= John Miers (artist) =

English painter

John Miers (1756–1821) was the most famous profilist or painter of silhouettes in Britain.

==Career==
Born in Leeds, he established a business in the Lower-head Row in the city. Miers later moved to Edinburgh, and operated in various Northern towns before setting up studios in The Strand, London around 1788. Here he operated a very successful business recording customers profiles in "3 minute sittings". His miniatures were produced on ivory or plaster and feature delicate shading to show detail of the hair and clothes. The sitter's face was recorded as a black silhouette.

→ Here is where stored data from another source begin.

Lemma scan_number_str_of_N neg n rest :
  stop rest →
  scan_number neg (str_of_N n ++ rest) = Some (JInt (if neg then - Z.of_N n else Z.of_N n), rest).
Proof.
  intros Hstop.
  assert (∀ ip, scan_frac ip rest = None) as Hfrac.
  { intros ip. unfold scan_frac. destruct rest as [|c t]; [done|]. rewrite next_is_ne; [done|].
    destruct Hstop as [H|[->|[->| ->]]]; [|done..]. intros ->. done. }
  assert (scan_exp rest = None) as Hexp.
  { unfold scan_exp. destruct rest as [|c t]; [done|].
    rewrite !next_is_ne; [done|..]; intros ->; by destruct Hstop as [H|[[=]|[[=]|[=]]]]. }
  pose proof (str_of_N_digits n) as Hd. pose proof (int_digits_str_of_N n) as Hv.
  destruct (str_of_N n) as [|c s] eqn:Hs; [by apply str_of_N_nonempty in Hs|].
  inversion Hd as [|?? Hc Hd']; subst. red in Hc.
  cbn [int_digits] in Hv. rewrite (proj2 (N.eqb_neq c 95)) in Hv by lia.
  cbn [app scan_number]. destruct (ascii_digit c) as [d|] eqn:Hdig; [|done].
  destruct (N.eqb_spec c 48) as [->|Hne].
  - destruct (str_of_N_head _ _ _ Hs eq_refl) as [-> ->]. cbn [app].
    by rewrite Hfrac, Hexp.
  - rewrite (take_digits_stop _ 0 s n rest) by (rewrite ?N.mul_0_r in Hv; done).
    by rewrite Hfrac, Hexp.
Qed.

Lemma drop_prefix_head_ne a p b s : head p = Some a → a ≠ b → drop_prefix p (b :: s) = None.
Proof. destruct p; intros [= ->] H. simpl. by rewrite (proj2 (N.eqb_neq a b)). Qed.

Lemma scan_literal_number c t :
  (c = 45%N ∧ ∃ c' t', t = c' :: t' ∧ is_ascii_digit c') ∨ is_ascii_digit c →
  scan_literal literals (c :: t) = None.
Proof.
  intros [[-> (c' & t' & -> & Hc)]|Hc]; red in Hc; cbn [literals scan_literal].
  - do 5 (erewrite drop_prefix_head_ne; [|reflexivity|done]).
    change (u "-Infinity") with (45%N :: u "Infinity"). cbn [drop_prefix].
    rewrite N.eqb_refl. erewrite drop_prefix_head_ne; [done|reflexivity|simpl; lia].
  - do 6 (erewrite drop_prefix_head_ne; [|reflexivity|simpl; lia]). done.
Qed.

Lemma scan_scalar_int z rest :
  stop rest → scan_scalar (str_of_Z z ++ rest) = Ok (JInt z, rest).
Proof.
  intros Hstop. unfold scan_scalar, str_of_Z.
  destruct (Z.ltb_spec z 0) as [Hz|Hz].
  - pose proof (scan_number_str_of_N true (Z.to_N (- z)) rest Hstop) as Hn.
    pose proof (str_of_N_digits (Z.to_N (- z))) as Hd.
    destruct (str_of_N (Z.to_N (- z))) as [|c s] eqn:Hs; [by apply str_of_N_nonempty in Hs|].
    inversion Hd; subst. cbn [app].
    rewrite scan_literal_number by (left; split; [done|]; simpl; eauto).
    rewrite next_is_cons. cbn [app] in Hn. rewrite Hn. do 3 f_equal. lia.
  - pose proof (scan_number_str_of_N false (Z.to_N z) rest Hstop) as Hn.
    pose proof (str_of_N_digits (Z.to_N z)) as Hd.
    destruct (str_of_N (Z.to_N z)) as [|c s] eqn:Hs; [by apply str_of_N_nonempty in Hs|].
    inversion Hd as [|?? Hc _]; subst. cbn [app].
    rewrite scan_literal_number by (by right).
    rewrite next_is_ne by (red in Hc; lia). cbn [app] in Hn. rewrite Hn. do 3 f_equal. lia.
Qed.

(** ** Values *)

(** The first character of a rendered value: it starts no white space and
    closes no bracket. *)
Definition starts_value (s : pystr) : Prop :=
  ∃ c t, s = c :: t ∧ is_ws c = false ∧ c ≠ 93%N ∧ c ≠ 125%N.

Lemma str_of_Z_head z : ∃ c t, str_of_Z z = c :: t ∧ (c = 45%N ∨ is_ascii_digit c).
Proof.
  unfold str_of_Z. destruct (z <? 0)%Z; [eauto|].
  pose proof (str_of_N_digits (Z.to_N z)) as Hd.
  destruct (str_of_N (Z.to_N z)) as [|c s] eqn:Hs; [by apply str_of_N_nonempty in Hs|].
  inversion Hd; subst. eauto.
Qed.

Lemma render_starts o lvl j rest : wf_json j = true → starts_value (render o lvl j ++ rest).
Proof.
  unfold starts_value. destruct j as [|b|z|f|s|[|x l]|[|kv d]]; intros Hj; try done;
    try (do 2 eexists; split; [reflexivity|done]).
  - destruct b; do 2 eexists; (split; [reflexivity|done]).
  - destruct (str_of_Z_head z) as (c & t & Hz & Hc). cbn [render]. rewrite Hz.
    do 2 eexists. split; [reflexivity|]. unfold is_ws, is_ascii_digit in *. lia.
Qed.

Lemma stop_ws w c t : all_ws w → c = 44%N ∨ c = 93%N ∨ c = 125%N → stop (w ++ c :: t).
Proof. intros Hw Hc. destruct Hw as [|c' w Hc' _]; simpl; auto. Qed.

Lemma next_is_ws w c t : all_ws w → is_ws c = false → skip_ws (w ++ c :: t) = c :: t.
Proof. intros. by rewrite skip_ws_app, skip_ws_cons. Qed.

Lemma join_one sep w : join sep [w] = w.
Proof. done. Qed.
Lemma join_cons sep w v ws : join sep (w :: v :: ws) = w ++ sep ++ join sep (v :: ws).
Proof. done. Qed.

Section values.
Context (o : dump_opts) (Ho : opts_ok o).

Definition reads_back (j : json) : Prop := ∀ lvl fuel rest,
  stop rest → 2 * length (render o lvl j ++ rest) + 1 ≤ fuel →
  scan_value fuel (render o lvl j ++ rest) = Ok (j, rest).

Lemma scan_array_render lvl l acc fuel rest :
  l ≠ [] → Forall reads_back l → forallb wf_json l = true →
  let s := join (item_sep o lvl) (map (render o (S lvl)) l)
             ++ close_sep o lvl ++ 93%N :: rest in
  2 * length s + 2 ≤ fuel → scan_array fuel s acc = Ok (acc ++ l, rest).
Proof.
  intros Hne Hl. revert acc fuel Hne. induction Hl as [|x l Hx Hl IH]; [done|].
  intros acc fuel _ [Hwx Hwl]%andb_true_iff s Hf. subst s.
  destruct fuel as [|f]; [lia|]. cbn [scan_array].
  destruct l as [|y l]; cbn [map] in Hf |- *.
  - rewrite join_one in Hf |- *.
    rewrite Hx; [cbn [mbind res_bind]|by apply stop_ws; [apply close_ok|auto]|lia].
    rewrite next_is_ws by (done || by apply close_ok). by rewrite next_is_cons.
  - destruct (item_ok o Ho lvl) as (w & Hw & Hws).
    rewrite join_cons, Hw in Hf |- *. rewrite Hw in IH.
    rewrite <-!app_assoc in Hf |- *. cbn [app] in Hf |- *.
    rewrite Hx; [cbn [mbind res_bind]|simpl; auto|lia].
    rewrite skip_ws_cons by done. rewrite next_is_ne, next_is_cons by done.
    rewrite skip_ws_app by done. cbn [map] in IH.
    assert (Hst : starts_value (join (44%N :: w) (map (render o (S lvl)) (y :: l))
                                 ++ close_sep o lvl ++ 93%N :: rest)).
    { cbn [map]. apply andb_true_iff in Hwl as [Hwy _].
      destruct l; cbn [join map]; rewrite <-?app_assoc; by apply render_starts. }
    destruct Hst as (c & t & Hc & Hcw & _). cbn [map] in Hc.
    rewrite Hc, skip_ws_cons, <-Hc by done.
    rewrite IH; [by rewrite <-app_assoc|done|done|].
    cbn [map] in Hf |- *. match goal with |- 2 * length ?T + 2 ≤ _ => set (tail := T) in * end.
    rewrite length_app in Hf. cbn [length] in Hf. rewrite length_app in Hf. lia.
Qed.

Lemma dict_set_fresh k v d : k ∉ map fst d → dict_set k v d = d ++ [(k, v)].
Proof.
  induction d as [|[k' v'] d IH]; simpl; [done|]. intros Hk.
  apply not_elem_of_cons in Hk as [??]. by rewrite decide_False, IH.
Qed.

(** One item of an object, whatever follows it. *)
Lemma scan_item_render lvl k v kw f tail :
  key_sep o = 58%N :: kw → Forall (λ c, is_ws c = true) kw → str_ok k = true → wf_json v = true →
  reads_back v → stop tail → 2 * length (render o (S lvl) v ++ tail) + 1 ≤ f →
  ∃ s1 s2, render_str (ensure_ascii o) k ++ key_sep o ++ render o (S lvl) v ++ tail = 34%N :: s1
    ∧ scan_str (length (34%N :: s1)) s1 [] = Ok (k, s2)
    ∧ skip_ws s2 = 58%N :: kw ++ render o (S lvl) v ++ tail
    ∧ scan_value f (skip_ws (kw ++ render o (S lvl) v ++ tail)) = Ok (v, tail).
Proof.
  intros Hkw Hkws Hk Hwv Hx Htail Hft. unfold render_str. rewrite Hkw. cbn [app]. do 2 eexists.
  split; [by rewrite <-!app_assoc|].
  split; [by cbn [app]; rewrite scan_str_render|].
  split; [by rewrite skip_ws_cons|].
  rewrite skip_ws_app by done.
  destruct (render_starts o (S lvl) v tail Hwv) as (c & t & Hc & Hcw & _).
  rewrite Hc, skip_ws_cons, <-Hc by done. by apply Hx.
Qed.

Lemma scan_object_render lvl d acc fuel rest :
  d ≠ [] → Forall (λ kv, reads_back kv.2) d →
  forallb (λ kv, str_ok kv.1 && wf_json kv.2) d = true →
  NoDup (map fst (acc ++ d)) →
  let s := join (item_sep o lvl)
             (map (λ kv, render_str (ensure_ascii o) kv.1 ++ key_sep o ++ render o (S lvl) kv.2) d)
             ++ close_sep o lvl ++ 125%N :: rest in
  2 * length s + 2 ≤ fuel → scan_object fuel s acc = Ok (acc ++ d, rest).
Proof.
  intros Hne Hl. revert acc fuel Hne. induction Hl as [|[k v] d Hx Hl IH]; [done|].
  intros acc fuel _ Hwf Hnd s Hf. subst s.
  apply andb_true_iff in Hwf as [Hkv Hwl]. apply andb_true_iff in Hkv as [Hk Hwv].
  destruct (key_ok o Ho) as (kw & Hkw & Hkws). destruct (item_ok o Ho lvl) as (w & Hw & Hws).
  assert (Hfresh : k ∉ map fst acc).
  { rewrite map_app in Hnd. apply NoDup_app in Hnd as (_ & Hd & _). intros Hin.
    eapply Hd; [done|]. simpl. left. }
  simpl in Hx, Hk, Hwv.
  destruct fuel as [|f]; [lia|]. cbn [scan_object].
  pose proof (λ tail Ht Hft, scan_item_render lvl k v kw f tail Hkw Hkws Hk Hwv Hx Ht Hft) as Hitem.
  destruct d as [|kv2 d]; cbn [map] in Hf |- *.
  - cbn [fst snd] in *. rewrite join_one in Hf |- *. rewrite <-!app_assoc in Hf |- *.
    destruct (Hitem (close_sep o lvl ++ 125%N :: rest)) as (s1 & s2 & Hs & Hscan & Hsk & Hv).
    { apply stop_ws; [by apply close_ok|auto]. }
    { rewrite !length_app in *. simpl in *. lia. }
    rewrite Hs, next_is_cons, Hscan. cbn [mbind res_bind].
    rewrite Hsk, next_is_cons, Hv. cbn [mbind res_bind].
    rewrite next_is_ws by (done || by apply close_ok).
    by rewrite next_is_cons, dict_set_fresh.
  - cbn [fst snd] in *. rewrite join_cons, Hw in Hf |- *. rewrite <-!app_assoc in Hf |- *. cbn [app] in Hf |- *.
    match goal with |- context [44%N :: w ++ ?T] => set (tail := T) in * end.
    destruct (Hitem (44%N :: w ++ tail)) as (s1 & s2 & Hs & Hscan & Hsk & Hv).
    { simpl. auto. }
    { unfold render_str in Hf. cbn [app length] in Hf. rewrite !length_app in *. lia. }
    rewrite Hs, next_is_cons, Hscan. cbn [mbind res_bind].
    rewrite Hsk, next_is_cons, Hv. cbn [mbind res_bind].
    rewrite skip_ws_cons by done. rewrite next_is_ne, next_is_cons by done.
    rewrite skip_ws_app, dict_set_fresh by done.
    assert (Hst : skip_ws tail = tail).
    { subst tail. cbn [map]. destruct d; cbn [join map]; unfold render_str;
        rewrite <-?app_assoc; cbn [app]; by rewrite skip_ws_cons. }
    rewrite Hst. subst tail. rewrite Hw in IH. cbn [map] in IH.
    rewrite IH; [by rewrite <-app_assoc|done|done| |].
    + by rewrite <-app_assoc.
    + match goal with |- 2 * length ?T + 2 ≤ _ => set (tail := T) in * end.
      rewrite !length_app in Hf. cbn [length] in Hf. rewrite length_app in Hf. lia.
Qed.

Lemma list_reads_back l : Forall reads_back l → forallb wf_json l = true → reads_back (JList l).
Proof.
  intros Hl Hwf lvl fuel rest Hstop Hf. destruct fuel as [|fuel]; [lia|].
  destruct l as [|x l]; [done|].
  change (render o lvl (JList (x :: l))) with
    (91%N :: open_sep o lvl ++ join (item_sep o lvl) (map (render o (S lvl)) (x :: l))
       ++ close_sep o lvl ++ [93%N]) in Hf |- *.
  cbn [app] in Hf |- *. rewrite <-!app_assoc in Hf |- *. cbn [app] in Hf |- *.
  cbn [scan_value]. rewrite next_is_ne, next_is_cons by done.
  rewrite skip_ws_app by (by apply open_ok).
  set (body := join _ _ ++ _) in *.
  assert (starts_value body) as (c & t & Hc & Hcw & Hc93 & _).
  { subst body. simpl in Hwf. apply andb_true_iff in Hwf as [Hwx _].
    destruct l; cbn [join map]; rewrite <-?app_assoc; by apply render_starts. }
  rewrite Hc, skip_ws_cons, next_is_ne by done. rewrite <-Hc. subst body.
  rewrite scan_array_render; [done..|].
  cbn [length] in Hf. rewrite !length_app in *. lia.
Qed.
Lemma dict_reads_back d :
  Forall (λ kv, reads_back kv.2) d → NoDup (map fst d) →
  forallb (λ kv, str_ok kv.1 && wf_json kv.2) d = true → reads_back (JDict d).
Proof.
  intros Hl Hnd Hwf lvl fuel rest Hstop Hf. destruct fuel as [|fuel]; [lia|].
  destruct d as [|kv d]; [done|].
  change (render o lvl (JDict (kv :: d))) with
    (123%N :: open_sep o lvl ++ join (item_sep o lvl)
        (map (λ kv, render_str (ensure_ascii o) kv.1 ++ key_sep o ++ render o (S lvl) kv.2) (kv :: d))
       ++ close_sep o lvl ++ [125%N]) in Hf |- *.
  cbn [app] in Hf |- *. rewrite <-!app_assoc in Hf |- *. cbn [app] in Hf |- *.
  cbn [scan_value]. rewrite !next_is_ne, next_is_cons by done.
  rewrite skip_ws_app by (by apply open_ok).
  set (body := join _ _ ++ _) in *.
  assert (∃ t, body = 34%N :: t) as [t Hc].
  { subst body. destruct d; cbn [join map]; unfold render_str; rewrite <-?app_assoc; cbn [app]; eauto. }
  rewrite Hc, skip_ws_cons, next_is_ne by done. rewrite <-Hc. subst body.
  rewrite scan_object_render; [done..|].
  cbn [length] in Hf. rewrite !length_app in *. lia.
Qed.

Lemma scan_value_render j : wf_json j = true → reads_back j.
Proof.
  induction j as [|b|z|f|s|l IH|d IH] using json_ind; intros Hwf lvl fuel rest Hstop Hf;
    (destruct fuel as [|fuel]; [lia|]).
  - done.
  - by destruct b.
  - cbn [render scan_value]. destruct (str_of_Z_head z) as (c & t & Hz & Hc).
    rewrite <-(scan_scalar_int z rest Hstop). rewrite Hz. cbn [app].
    rewrite !next_is_ne by (unfold is_ascii_digit in Hc; lia). done.
  - done.
  - cbn [render]. unfold render_str. cbn [app scan_value]. rewrite next_is_cons.
    rewrite <-app_assoc. cbn [app]. by rewrite scan_str_render.
  - simpl in Hwf.
    assert (Forall reads_back l) as Hl.
    { apply forallb_True in Hwf || idtac. rewrite forallb_forall in Hwf.
      rewrite Forall_forall in IH |- *. intros x Hx. apply IH; [done|].
      apply Hwf. by apply list_elem_of_In. }
    by apply (list_reads_back l Hl Hwf lvl (S fuel)).
  - simpl in Hwf. apply andb_true_iff in Hwf as [Hnd%bool_decide_eq_true Hwf].
    assert (Forall (λ kv, reads_back kv.2) d) as Hl.
    { rewrite forallb_forall in Hwf. rewrite Forall_forall in IH |- *. intros kv Hx.
      apply IH; [done|]. apply list_elem_of_In in Hx.
      specialize (Hwf _ Hx). by apply andb_true_iff in Hwf as [_ ?]. }
    by apply (dict_reads_back d Hl Hnd Hwf lvl (S fuel)).
Qed.
End values.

In 1785, Miers writes on the back of one of his images promoting the process: “preserves the most exact Symmetry and animated expression of the Features, much Superior to any other Method. Time of sitting one minute. N.B. He keeps the original Shades, and can supply those he has once taken with any number of Copies. Those who have Shades by them may have them reduced to any Size, and dress’d in the present taste.”

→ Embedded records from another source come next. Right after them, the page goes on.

(* ===== verification/Errors.v ===== *)
(** * Exceptions (src/src/sourceos_gate/errors.py)

    The classes the gate defines, the builtin and library classes its code can
    meet, and the class hierarchy [isinstance] walks. *)
From S2P Require Import Prelude PyStr.

Inductive exn_class :=
  (* sourceos_gate.errors *)
  | GateError
  | ReplayError
  | ExpiredGrantError
  | BaselineMissingError
  | PermissionError
  | NftError
  | ValidationError
  (* builtins, json, sqlite3 *)
  | BaseException
  | Exception
  | SystemExit
  | ValueError
  | JSONDecodeError
  | UnicodeError
  | UnicodeEncodeError
  | TypeError
  | AttributeError
  | LookupError
  | KeyError
  | ArithmeticError
  | OverflowError
  | ZeroDivisionError
  | RuntimeError
  | OSError
  | FileNotFoundError
  | FileExistsError
  | NotADirectoryError
  | IsADirectoryError
  | SqliteError
  | DatabaseError
  | IntegrityError
  | OperationalError
  | ImportError
  | ModuleNotFoundError.

Global Instance exn_class_eq_dec : EqDecision exn_class.
Proof. solve_decision. Defined.

(** The base class of each class. *)
Definition parent (c : exn_class) : option exn_class :=
  match c with
  | BaseException => None
  | Exception | SystemExit => Some BaseException
  | GateError => Some Exception
  | ReplayError | ExpiredGrantError | BaselineMissingError | PermissionError
  | NftError | ValidationError => Some GateError
  | ValueError | TypeError | AttributeError | LookupError | ArithmeticError
  | RuntimeError | OSError | SqliteError | ImportError => Some Exception
  | ModuleNotFoundError => Some ImportError
  | JSONDecodeError | UnicodeError => Some ValueError
  | UnicodeEncodeError => Some UnicodeError
  | KeyError => Some LookupError
  | OverflowError | ZeroDivisionError => Some ArithmeticError
  | FileNotFoundError | FileExistsError | NotADirectoryError | IsADirectoryError => Some OSError
  | DatabaseError => Some SqliteError
  | IntegrityError | OperationalError => Some DatabaseError
  end.

(** [c.__name__] *)
Definition class_name (c : exn_class) : pystr :=
  match c with
  | GateError => u "GateError" | ReplayError => u "ReplayError"
  | ExpiredGrantError => u "ExpiredGrantError"
  | BaselineMissingError => u "BaselineMissingError"
  | PermissionError => u "PermissionError" | NftError => u "NftError"
  | ValidationError => u "ValidationError" | BaseException => u "BaseException"
  | Exception => u "Exception" | SystemExit => u "SystemExit"
  | ValueError => u "ValueError" | JSONDecodeError => u "JSONDecodeError"
  | UnicodeError => u "UnicodeError" | UnicodeEncodeError => u "UnicodeEncodeError"
  | TypeError => u "TypeError" | AttributeError => u "AttributeError"
  | LookupError => u "LookupError" | KeyError => u "KeyError"
  | ArithmeticError => u "ArithmeticError" | OverflowError => u "OverflowError" | ZeroDivisionError => u "ZeroDivisionError"
  | RuntimeError => u "RuntimeError" | OSError => u "OSError"
  | FileNotFoundError => u "FileNotFoundError" | FileExistsError => u "FileExistsError"
  | NotADirectoryError => u "NotADirectoryError" | IsADirectoryError => u "IsADirectoryError"
  | SqliteError => u "Error"
  | DatabaseError => u "DatabaseError" | IntegrityError => u "IntegrityError"
  | OperationalError => u "OperationalError"
  | ImportError => u "ImportError" | ModuleNotFoundError => u "ModuleNotFoundError"
  end.

(** A raised exception: its class and [str(e)]. *)
Record exn := Exn { exn_type : exn_class; exn_str : pystr }.
Global Instance exn_eq_dec : EqDecision exn.
Proof. solve_decision. Defined.

(** [issubclass(c, d)]; the hierarchy is less than six levels deep
    ([depth_enough]). *)
Fixpoint subclass_fuel (fuel : nat) (c d : exn_class) : bool :=
  bool_decide (c = d) ||
  match fuel, parent c with
  | S f, Some p => subclass_fuel f p d
  | _, _ => false
  end.
Definition issubclass (c d : exn_class) : bool := subclass_fuel 6 c d.
(** [isinstance(e, d)] *)
Definition isinstance (e : exn) (d : exn_class) : bool := issubclass (exn_type e) d.

(** ** Lemmas *)

(** Every class reaches [BaseException] within the fuel. *)
Lemma depth_enough c : issubclass c BaseException = true.
Proof. by destruct c. Qed.

Lemma issubclass_spec c d :
  issubclass c d = true ↔ rtc (λ x y, parent x = Some y) c d.
Proof.
  split.
  - unfold issubclass. generalize 6. intros n. revert c.
    induction n as [|n IH]; intros c; simpl.
    + rewrite orb_false_r. intros ->%bool_decide_eq_true. done.
    + intros [->%bool_decide_eq_true|H]%orb_true_iff; [done|].
      destruct (parent c) as [p|] eqn:Hp; [|done]. eapply rtc_l; eauto.
  - intros H. induction H as [c|c p d Hp Hpd IH]; [by destruct c|].
    destruct c; simpl in Hp; try done; injection Hp as <-;
      destruct d; try done; vm_compute in IH; done.
Qed.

Miers specialty was painting unrelieved black on plaster. His name was first mentioned in the London Directory of 1792. At the end of his life in 1821, Miers is considered to have amassed 100,000 profiles in his studio.

==Personal life==
Miers was well acquainted with Robert Burns as Burn's described in a letter suggesting his friend Robert Ainslee sit for a profile painting by John Miers so that he can hang "Lord Glencairn, the Dr. and you (Ainslee), in trio, over my new chimney-piece that is to be." Burns had his own likeness profiled by the artist in 1787. Miers also painted a silhouette of Agnes Broun, Burns' mother.